Politique

« On n’obtient pas la paix si on ne l’espère pas » : Mahamat Allamine Bourma Treye

« On n’obtient pas la paix si on ne l’espère pas » : Mahamat Allamine Bourma Treye 1

Le chargé de communication du Comité technique spécial relatif à la participation des politico-militaires au dialogue national inclusif a annoncé au cours d’un point de presse que les consultations avec les responsables des mouvements armés doivent se dérouler le 27 février prochain.
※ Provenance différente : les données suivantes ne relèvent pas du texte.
(** [child_wf_expr] *)
Definition replace_child (replacement_children : list (string * string)) (child : option string) : option string :=
  match child with
  | Some c => Some (default c (snd <$> find (λ on, bool_decide (on.1 = c)) replacement_children))
  | None => None
  end.

(** [INSERT INTO ... SELECT ...] of the history before the start step: the rows of
    the original, under the fork. *)
Definition copied {K R} `{Countable K} (workflow : K → string) (function_id : K → R → Z)
    (rekey : string → K → K) (change : R → R) (mapping : list fork_mapping) (t : gmap K R) : list (K * R) :=
  mapping ≫= λ m,
    (λ kr, (rekey (fm_fork m) kr.1, change kr.2)) <$>
      sql_select (λ k r, bool_decide (workflow k = fm_orig m) && bool_decide (function_id k r < fm_start_step m)%Z) t.

Definition copied_operations (replacement_children : list (string * string)) :
    list fork_mapping → gmap (string * Z) operation_outputs_row → list ((string * Z) * operation_outputs_row) :=
  copied (λ k, k.1) (λ k _, k.2) (λ f k, (f, k.2))
    (λ r, r <| oo_child_workflow_id := replace_child replacement_children (oo_child_workflow_id r) |>).

Definition copied_history :
    list fork_mapping → gmap (string * string * Z) workflow_events_history_row →
    list ((string * string * Z) * workflow_events_history_row) :=
  copied (λ k, k.1.1) (λ k _, k.2) (λ f k, (f, k.1.2, k.2)) id.

Definition copied_streams :
    list fork_mapping → gmap (string * string * Z) streams_row → list ((string * string * Z) * streams_row) :=
  copied (λ k, k.1.1) (λ _ r, st_function_id r) (λ f k, (f, k.1.2, k.2)) id.

(** A row of the join that [ranked] numbers: the original it is partitioned by, the fork,
    the key, the function and the value. *)
Record joined_event := JoinedEvent {
  je_orig : string; je_fork : string; je_key : string; je_function_id : Z;
  je_row : workflow_events_row
}.

Definition joined_events (mapping : list fork_mapping) (t : gmap (string * string * Z) workflow_events_history_row) :
    list joined_event :=
  mapping ≫= λ m,
    (λ kr, JoinedEvent (fm_orig m) (fm_fork m) kr.1.1.2 kr.1.2
             {| we_value := weh_value kr.2; we_serialization := weh_serialization kr.2 |}) <$>
      sql_select (λ k _, bool_decide (k.1.1 = fm_orig m) && bool_decide (k.2 < fm_start_step m)%Z) t.

(** [WHERE row_number() OVER (PARTITION BY part ORDER BY ...) = 1], the rows in order. *)
Fixpoint first_of_partition {A P} `{EqDecision P} (part : A → P) (seen : list P) (l : list A) : list A :=
  match l with
  | [] => []
  | x :: l' =>
      if bool_decide (part x ∈ seen) then first_of_partition part seen l'
      else x :: first_of_partition part (part x :: seen) l'
  end.

(** The partition is by the original workflow and the key, the order by the function,
    the last first. *)
Definition latest_events (mapping : list fork_mapping) (t : gmap (string * string * Z) workflow_events_history_row) :
    list ((string * string) * workflow_events_row) :=
  (λ e, ((je_fork e, je_key e), je_row e)) <$>
    first_of_partition (λ e, (je_orig e, je_key e)) []
      (sql_order_by (λ e1 e2, bool_decide (je_function_id e2 ≤ je_function_id e1)%Z) (joined_events mapping t)).

(** The four copies; each reads the table as the statement finds it. The forks are rows of
    [workflow_status] by then, so the foreign keys hold. *)
Definition insert_all_or {K R} `{Countable K} (l : list (K * R)) (t : gmap K R) : res pyexn (gmap K R) :=
  match sql_insert_all l t with Some t' => Ok t' | None => Err UniqueViolation end.

Definition copy_checkpoints (replacement_children : list (string * string)) (mapping : list fork_mapping) (d : db) :
    res pyexn (db * unit) :=
  match insert_all_or (copied_operations replacement_children mapping (operation_outputs d)) (operation_outputs d) with
  | Ok t => Ok (d <| operation_outputs := t |>, tt)
  | Err e => Err e
  end.

Definition copy_events_history (mapping : list fork_mapping) (d : db) : res pyexn (db * unit) :=
  match insert_all_or (copied_history mapping (workflow_events_history d)) (workflow_events_history d) with
  | Ok t => Ok (d <| workflow_events_history := t |>, tt)
  | Err e => Err e
  end.

Definition copy_latest_events (mapping : list fork_mapping) (d : db) : res pyexn (db * unit) :=
  match insert_all_or (latest_events mapping (workflow_events_history d)) (workflow_events d) with
  | Ok t => Ok (d <| workflow_events := t |>, tt)
  | Err e => Err e
  end.

Definition copy_streams (mapping : list fork_mapping) (d : db) : res pyexn (db * unit) :=
  match insert_all_or (copied_streams mapping (streams d)) (streams d) with
  | Ok t => Ok (d <| streams := t |>, tt)
  | Err e => Err e
  end.

Fixpoint zip3 (originals forks : list string) (steps : list Z) : list fork_mapping :=
  match originals, forks, steps with
  | o :: originals', f :: forks', s :: steps' => ForkMapping o f s :: zip3 originals' forks' steps'
  | _, _, _ => []
  end.

Definition fork_workflow (now : Z) (original_workflow_ids forked_workflow_ids : list string) (start_steps : list Z)
    (application_version queue_name queue_partition_key : option string)
    (replacement_children : list (string * string)) : dbM (list string) :=
  match original_workflow_ids with
  | [] => mret []
  | _ =>
      if bool_decide (length original_workflow_ids ≠ length forked_workflow_ids) ||
         bool_decide (length original_workflow_ids ≠ length start_steps)
      then raise (ValueError "original_workflow_ids, forked_workflow_ids, and start_steps must have the same length")
      else
        engine_begin (
          status_by_id ← query workflow_status;
          _ ← for_each original_workflow_ids (λ wid,
                match (status_by_id : gmap string workflow_status_row) !! wid with
                | None => raise (PyException ("Workflow " +:+ wid +:+ " not found"))
                | Some _ => mret tt
                end);
          let all := zip3 original_workflow_ids forked_workflow_ids start_steps in
          _ ← for_each all (λ m,
                match (status_by_id : gmap string workflow_status_row) !! fm_orig m with
                | None => raise (KeyError (fm_orig m))
                | Some status =>
                    execute_res (insert_workflow_row (fm_fork m)
                      (forked_row now application_version queue_name queue_partition_key (fm_orig m) status))
                end);
          _ ← update_workflow_rows (λ id _, bool_decide (id ∈ original_workflow_ids))
                (λ r, r <| ws_was_forked_from := true |>);
          let mapping := filter (λ m, (1 < fm_start_step m)%Z) all in
          _ ← execute_res (copy_checkpoints replacement_children mapping);
          _ ← execute_res (copy_events_history mapping);
          _ ← execute_res (copy_latest_events mapping);
          _ ← execute_res (copy_streams mapping);
          mret forked_workflow_ids)
  end.

(** ** [fork_from_failure] *)

Inductive fork_point :=
| FromLastFailure | FromLastStep | FromStep (step : Z) | FromStepName (name : string).

(** Exactly one of the four modes. *)
Definition fork_mode (from_last_failure from_last_step : bool) (from_step : option Z) (from_step_name : option string) :
    res pyexn fork_point :=
  match from_last_failure, from_last_step, from_step, from_step_name with
  | true, false, None, None => Ok FromLastFailure
  | false, true, None, None => Ok FromLastStep
  | false, false, Some s, None => Ok (FromStep s)
  | false, false, None, Some n => Ok (FromStepName n)
  | _, _, _, _ => Err (ValueError "Exactly one of from_last_failure, from_last_step, from_step, or from_step_name must be specified")
  end.

(** [SELECT max(function_id) WHERE workflow_uuid = wid AND p GROUP BY workflow_uuid] *)
Definition max_function_id (d : db) (p : operation_outputs_row → bool) (wid : string) : option Z :=
  foldr (λ kr acc, Some (match acc with Some m => Z.max kr.1.2 m | None => kr.1.2 end)) None
    (sql_select (λ k r, bool_decide (k.1 = wid) && p r) (operation_outputs d)).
Il s’est réjoui de l’avancée des pourparlers et invite ceux qui hésitent à saisir cette occasion de signer un nouveau pacte social profitable à tous les Tchadiens.
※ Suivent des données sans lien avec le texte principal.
(* ===== verification/Messages.v ===== *)
(** * Messages: [send] and [recv] of [dbos/_sys_db.py]

    [send_bulk_txn] inserts the messages, [recv_setup], the wait and [recv_consume] receive
    one. Generated message IDs are arguments ([uuids i] is the [i]th [generate_uuid] of the
    call), as are the times of the process's clock; [created] is the database's. *)
From S2P Require Import Prelude Errors Schema Retry Serialization Workflows Context Steps Events Forks.

Definition dbos_null_topic : string := "__null__topic__".

(** [class SendMessage] *)
Record SendMessage := {
  sm_destination_id : string;
  sm_message : pyval;
  sm_topic : option string;
  sm_idempotency_key : option string;
}.

(** [f"{idempotency_key}::{dest}"] *)
Definition message_key (key dest : string) : string := key +:+ "::" +:+ dest.

(** A row to insert: its [message_uuid] and its other columns. *)
Definition message_row (created : Z) (dest serval serialization : string) (m : SendMessage) : notifications_row := {|
  no_destination_uuid := dest;
  no_topic := Some (default dbos_null_topic (sm_topic m));
  no_message := serval;
  no_created_at_epoch_ms := created;
  no_serialization := Some serialization;
  no_consumed := false;
|}.

(** [INSERT INTO notifications ... ON CONFLICT (message_uuid) DO NOTHING], a row of it. *)
Definition insert_notification_nothing (kr : string * notifications_row) (d : db) : res pyexn (db * unit) :=
  match notifications d !! kr.1 with
  | Some _ => Ok (d, tt)
  | None =>
      if workflow_exists d (no_destination_uuid kr.2)
      then Ok (d <| notifications := <[kr.1 := kr.2]> (notifications d) |>, tt)
      else Err ForeignKeyViolation
  end.

(** The statement: it inserts all its rows or fails. *)
Fixpoint insert_notifications (rows : list (string * notifications_row)) (d : db) : res pyexn (db * unit) :=
  match rows with
  | [] => Ok (d, tt)
  | kr :: rows' =>
      match insert_notification_nothing kr d with
      | Ok (d', _) => insert_notifications rows' d'
      | Err e => Err e
      end
  end.

(** The keys given, the empty ones left out, as [if m.idempotency_key] leaves them out. *)
Definition provided_keys (messages : list SendMessage) : list string :=
  omap (λ m, match sm_idempotency_key m with
             | Some k => if bool_decide (k = "") then None else Some k
             | None => None
             end) messages.

Section send.
Context (executor_id : option string) `{Codecs} (serializer : Serializer).

(** [prepared]: each message with its serialized value and the serialization's name. *)
Definition prepare (serialization_type : option WorkflowSerializationFormat) (messages : list SendMessage) :
    res pyexn (list (SendMessage * (string * string))) :=
  res_map (λ m, match serialize_value (sm_message m) serialization_type serializer with
                | Ok r => Ok (m, r)
                | Err e => Err e
                end) messages.

(** The destination, and with [send_to_forks] its forks, sorted. *)
Definition message_destinations (forks : option (gmap string (list string))) (dest : string) : list string :=
  dest :: match forks with
          | Some f => sql_order_by String.leb (remove_dups (default [] (f !! dest)))
          | None => []
          end.

(** The [message_uuid] of the [n]th row. *)
Definition message_uuid (uuids : nat → string) (n : nat) (m : SendMessage) (dest : string) : string :=
  match sm_idempotency_key m with
  | None => uuids n
  | Some key => message_key key dest
  end.

Definition message_rows (created : Z) (uuids : nat → string) (forks : option (gmap string (list string)))
    (prepared : list (SendMessage * (string * string))) : list (string * notifications_row) :=
  imap (λ n p, let '(m, serval, serialization, dest) := p in
               (message_uuid uuids n m dest, message_row created dest serval serialization m))
    (prepared ≫= λ p, (λ dest, (p.1, p.2.1, p.2.2, dest)) <$> message_destinations forks (sm_destination_id p.1)).

Definition duplicate_keys_error (keys : list string) : pyexn :=
  DBOSException ("send_bulk received duplicate idempotency keys: " +:+
    String.concat ", " (sql_order_by String.leb
      (remove_dups (filter (λ k, 1 < length (filter (λ k', k' = k) keys)) keys)))).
Après l’annonce du Premier ministre de transition Pahimi Padacké Albert sur le report du dialogue national inclusif et sur la date du pré-dialogue avec les politico-militaires prévu au 27 février à Doha, le chargé de communication du Cst Mahamat Allamine Bourma Treye a informé que des instructions sont données pour délivrer des documents de voyage aux politico-militaires qui n’en disposent pas pour leur faciliter leur déplacement. « Par ces actes, le Président du Conseil Militaire démontre sa bonne volonté et répond à la sollicitation de ses frères politico-militaires. Pour le pré-dialogue avec les responsables des mouvements armés, il a été convenu de se retrouver dans un pays frère qui devrait accepter d’abriter nos assises », précise-t-il.

Le chargé de communication du Cst assure que de la tenue de ce pré-dialogue avec les politico-militaires découle celle du Dialogue National Inclusif et Souverain qui se tiendra le 10 mai 2022 à N’Djamena.

« Les grandes crises du monde ont été éteintes grâce au dialogue entre les différents protagonistes. Les Tchadiens ont cette capacité et cette intelligence de se retrouver pour enterrer la hache de guerre et construire sur de piliers solides l’avenir de notre pays. Le Dialogue National Inclusif et Souverain est pour nous tous la voie idoine pour que cesse la guerre et son corollaire des destructions et des ruines », ajoute-t-il.

Mahamat Allamine Bourma Treye estime que les Tchadiens ont l’obligation d’emprunter le même chemin du dialogue, de la réconciliation et de la paix pour consolider l’unité afin de s’inscrire en tant que peuple sur le chemin de la coexistence pacifique. « Nous avons la conviction que le chemin de la paix ou de sa recherche, exige la patience, la confiance et l’espérance. On n’obtient pas la paix si on ne l’espère pas. Le moment est donc venu pour nous d’écrire une nouvelle page de notre histoire tumultueuse », complète-t-il.